**WHAT IS NEEDED**.
Report back every line from the entries below in which the word "mjoin" occurs.

= = =

(* ===== verification/Raid0.v ===== *)
(** RAID-0, md/raid0.c: the zones of an array of devices of different sizes
    ([create_strip_zones]), the map from sectors to devices ([find_zone], [map_sector] and the
    address computed by [raid0_map_submit_bio]) and the size of the array.

    A device is a position in the list of devices of the array, in the order of
    [rdev_for_each]; the list holds the fields the code reads and writes. *)

From S2P Require Import Prelude.
From S2P Require Import Sectors.

(** * State *)

(** The fields of [struct md_rdev], and the logical block size of its queue. *)
Record md_rdev := {
  raid_disk : Z;
  new_raid_disk : Z;
  sectors : Z;
  data_offset : Z;
  logical_block_size : Z;
}.

(** The fields of [struct mddev]. *)
Record mddev := {
  rdevs : list md_rdev;
  level : Z;
  md_layout : Z;
  chunk_sectors : Z;
  raid_disks : Z;
}.

Record strip_zone := {
  zone_end : Z;
  dev_start : Z;
  nb_dev : Z;
  disk_shift : Z;
}.

(** [devlist] has [raid_disks] entries for every zone. *)
Record r0conf := {
  strip_zones : list strip_zone;
  devlist : list (option nat);
  nr_strip_zones : nat;
  layout : Z;
}.

Definition RAID0_ORIG_LAYOUT := 1.
Definition RAID0_ALT_MULTIZONE_LAYOUT := 2.
Definition EOPNOTSUPP := 95.

Definition no_rdev : md_rdev := Build_md_rdev 0 0 0 0 0.
Definition rdev_at (rs : list md_rdev) (i : nat) : md_rdev := default no_rdev (rs !! i).
Definition zone0 : strip_zone := Build_strip_zone 0 0 0 0.
Definition zone_at (zs : list strip_zone) (i : nat) : strip_zone := default zone0 (zs !! i).

Definition set_sectors (r : md_rdev) (s : Z) : md_rdev :=
  Build_md_rdev (raid_disk r) (new_raid_disk r) s (data_offset r) (logical_block_size r).
Definition set_new_raid_disk (r : md_rdev) (j : Z) : md_rdev :=
  Build_md_rdev (raid_disk r) j (sectors r) (data_offset r) (logical_block_size r).

(** * [create_strip_zones] *)

(** The first loop: round the size of a device to chunks, and count it as a new zone unless a
    device before it has the same size. *)
Definition round_step (chunk : Z) (st : list md_rdev * nat * Z) (i : nat) : list md_rdev * nat * Z :=
  let '(rs, nr, blksize) := st in
  let r := rdev_at rs i in
  let s := (sector_div (sectors r) chunk).1 in
  let rs := <[i := set_sectors r (u64 (s * chunk))]> rs in
  let blksize := Z.max blksize (logical_block_size r) in
  let c := existsb (fun r2 => sectors r2 =? sectors (rdev_at rs i)) (take i rs) in
  (rs, if c then nr else S nr, blksize).

(** The index of a device in the first zone, with the device as the loop leaves it. *)
Definition zone0_index (level : Z) (r : md_rdev) : Z * md_rdev :=
  let j := raid_disk r in
  let '(j, r) := if level =? 10 then (Z.quot j 2, set_new_raid_disk r (Z.quot j 2)) else (j, r) in
  if level =? 1 then (0, set_new_raid_disk r 0) else (j, r).

(** [if (!smallest || rdev->sectors < smallest->sectors) smallest = rdev]. *)
Definition smaller (rs : list md_rdev) (smallest : option nat) (i : nat) : option nat :=
  match smallest with
  | None => Some i
  | Some s => if sectors (rdev_at rs i) <? sectors (rdev_at rs s) then Some i else smallest
  end.

(** The loop over the devices that fills the first row of [devlist]; [None] is [goto abort]. *)
Fixpoint zone0_loop (level raid_disks : Z) (todo : list nat) (rs : list md_rdev) (dev : list (option nat))
    (smallest : option nat) (cnt : nat) : list md_rdev * option (list (option nat) * option nat * nat) :=
  match todo with
  | [] => (rs, Some (dev, smallest, cnt))
  | i :: todo =>
      let '(j, r) := zone0_index level (rdev_at rs i) in
      let rs := <[i := r]> rs in
      if (j <? 0) || (raid_disks <=? j) then (rs, None)
      else
        match dev !! Z.to_nat j with
        | Some (Some _) => (rs, None)
        | _ => zone0_loop level raid_disks todo rs (<[Z.to_nat j := Some i]> dev) (smaller rs smallest i) (S cnt)
        end
  end.

(** The devices of a zone: [dev[c]] from position [base] of [devlist]; [None]: an entry of the
    first row is [NULL] and is read. *)
Fixpoint zone_dev_loop (rs : list md_rdev) (start : Z) (base : nat) (js : list nat)
    (devs : list (option nat)) (c : nat) (smallest : option nat) : option (list (option nat) * nat * option nat) :=
  match js with
  | [] => Some (devs, c, smallest)
  | j :: js =>
      match mjoin (devs !! j) with
      | Some i =>
          if sectors (rdev_at rs i) <=? start then zone_dev_loop rs start base js devs c smallest
          else zone_dev_loop rs start base js (<[(base + c)%nat := Some i]> devs) (S c) (smaller rs smallest i)
      | None => None
      end
  end.

(** The loop over the other zones; [None]: a [NULL] pointer is read. *)
Fixpoint zones_loop (rs : list md_rdev) (raid_disks cnt : nat) (todo : list nat) (zs : list strip_zone)
    (devs : list (option nat)) (smallest : nat) (curr_zone_end : Z) : option (list strip_zone * list (option nat)) :=
  match todo with
  | [] => Some (zs, devs)
  | i :: todo =>
      let start := sectors (rdev_at rs smallest) in
      match zone_dev_loop rs start (i * raid_disks) (seq 0 cnt) devs 0 None with
      | Some (devs, c, Some s) =>
          let curr_zone_end := u64 (curr_zone_end + u64 ((sectors (rdev_at rs s) - start) * Z.of_nat c)) in
          zones_loop rs raid_disks cnt todo (<[i := Build_strip_zone curr_zone_end start (Z.of_nat c) 0]> zs) devs s curr_zone_end
      | _ => None
      end
  end.

(** The loop that sets [disk_shift] for the original layout. *)
Definition shift_zones (chunk : Z) (zs : list strip_zone) (nr : nat) : list strip_zone :=
  fold_left (fun zs i =>
      let first_sector := (sector_div (zone_end (zone_at zs (i - 1))) chunk).1 in
      let z := zone_at zs i in
      <[i := Build_strip_zone (zone_end z) (dev_start z) (nb_dev z) (sector_div first_sector (nb_dev z)).2]> zs)
    (seq 1 (nr - 1)) zs.

(** The layout of the array, from the superblock or the module parameter. *)
Definition choose_layout (default_layout md_layout : Z) (zs : list strip_zone) (nr : nat) : option Z :=
  if (nr =? 1)%nat || (nb_dev (zone_at zs 1) =? 1) then Some RAID0_ORIG_LAYOUT
  else if (md_layout =? RAID0_ORIG_LAYOUT) || (md_layout =? RAID0_ALT_MULTIZONE_LAYOUT) then Some md_layout
  else if (default_layout =? RAID0_ORIG_LAYOUT) || (default_layout =? RAID0_ALT_MULTIZONE_LAYOUT) then Some default_layout
  else None.

Inductive outcome :=
| Crash                      (* a NULL pointer is read *)
| Failed (err : Z)
| Created (conf : r0conf).

(** The devices after the call and its outcome; [enomem] says that an allocation fails. *)
Definition create_strip_zones (default_layout : Z) (enomem : bool) (m : mddev) : list md_rdev * outcome :=
  let '(rs, nr, blksize) := fold_left (round_step (chunk_sectors m)) (seq 0 (length (rdevs m))) (rdevs m, 0%nat, 512) in
  if negb (Z.shiftl (chunk_sectors m) 9 mod blksize =? 0) then (rs, Failed (- EINVAL)) else
  if enomem then (rs, Failed (- ENOMEM)) else
  let zs := replicate nr zone0 in
  let devs := replicate (nr * Z.to_nat (raid_disks m)) None in
  let '(rs, r) := zone0_loop (level m) (raid_disks m) (seq 0 (length rs)) rs devs None 0 in
  (rs,
   match r with
   | None => Failed (- EINVAL)
   | Some (devs, smallest, cnt) =>
       if negb (Z.of_nat cnt =? raid_disks m) then Failed (- EINVAL) else
       match smallest with
       | None => Crash
       | Some s =>
           let zone_end := u64 (sectors (rdev_at rs s) * Z.of_nat cnt) in
           let zs := <[0%nat := Build_strip_zone zone_end 0 (Z.of_nat cnt) 0]> zs in
           match zones_loop rs (Z.to_nat (raid_disks m)) cnt (seq 1 (nr - 1)) zs devs s zone_end with
           | None => Crash
           | Some (zs, devs) =>
               match choose_layout default_layout (md_layout m) zs nr with
               | None => Failed (- EOPNOTSUPP)
               | Some l =>
                   let zs := if l =? RAID0_ORIG_LAYOUT then shift_zones (chunk_sectors m) zs nr else zs in
                   Created {| strip_zones := zs; devlist := devs; nr_strip_zones := nr; layout := l |}
               end
           end
       end
   end).

(** * Mapping *)

(** The zone of a sector and the offset in the zone; [None] is [BUG()]. *)
Fixpoint find_zone_loop (zs : list strip_zone) (i : nat) (prev_end sector : Z) : option (nat * Z) :=
  match zs with
  | [] => None
  | z :: zs =>
      if sector <? zone_end z then Some (i, if (i =? 0)%nat then sector else u64 (sector - prev_end))
      else find_zone_loop zs (S i) (zone_end z) sector
  end.

Definition find_zone (conf : r0conf) (sector : Z) : option (nat * Z) :=
  find_zone_loop (take (nr_strip_zones conf) (strip_zones conf)) 0 0 sector.

(** The device and the new [*sector_offset]. *)
Definition map_sector (chunk_sects : Z) (conf : r0conf) (zone : nat) (sector sector_offset : Z) : option nat * Z :=
  let z := zone_at (strip_zones conf) zone in
  let raid_disks := nb_dev (zone_at (strip_zones conf) 0) in
  let '(sect_in_chunk, sector, chunk) :=
    if is_power_of_2 chunk_sects then
      let chunksect_bits := ffz (u64 (Z.lnot chunk_sects)) in
      (Z.land sector (chunk_sects - 1), Z.shiftr sector chunksect_bits,
       (sector_div sector_offset (u32 (Z.shiftl (nb_dev z) chunksect_bits))).1)
    else
      ((sector_div sector chunk_sects).2, (sector_div sector chunk_sects).1,
       (sector_div sector_offset (u32 (chunk_sects * nb_dev z))).1) in
  (mjoin (devlist conf !! Z.to_nat (Z.of_nat zone * raid_disks + (sector_div sector (nb_dev z)).2)),
   u64 (chunk * chunk_sects + sect_in_chunk)).

(** The device and the sector that [raid0_map_submit_bio] sends a bio at [bio_sector] to;
    [None] for an invalid layout (the bio fails) and for [BUG()]. *)
Definition raid0_map (chunk_sects : Z) (rs : list md_rdev) (conf : r0conf) (bio_sector : Z) : option (nat * Z) :=
  match find_zone conf bio_sector with
  | None => None
  | Some (zone, sector) =>
      let mapped :=
        if layout conf =? RAID0_ORIG_LAYOUT then Some (map_sector chunk_sects conf zone bio_sector sector)
        else if layout conf =? RAID0_ALT_MULTIZONE_LAYOUT then Some (map_sector chunk_sects conf zone sector sector)
        else None in
      match mapped with
      | Some (Some dev, sector) =>
          Some (dev, u64 (sector + dev_start (zone_at (strip_zones conf) zone) + data_offset (rdev_at rs dev)))
      | _ => None
      end
  end.

(** [raid0_size]. *)
Definition raid0_size (chunk_sects : Z) (rs : list md_rdev) : Z :=
  fold_left (fun n r => u64 (n + Z.land (sectors r) (u64 (Z.lnot (chunk_sects - 1))))) rs 0.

= = =

**EXERCISE RESULT**.
      match mjoin (devs !! j) with
  (mjoin (devlist conf !! Z.to_nat (Z.of_nat zone * raid_disks + (sector_div sector (nb_dev z)).2)),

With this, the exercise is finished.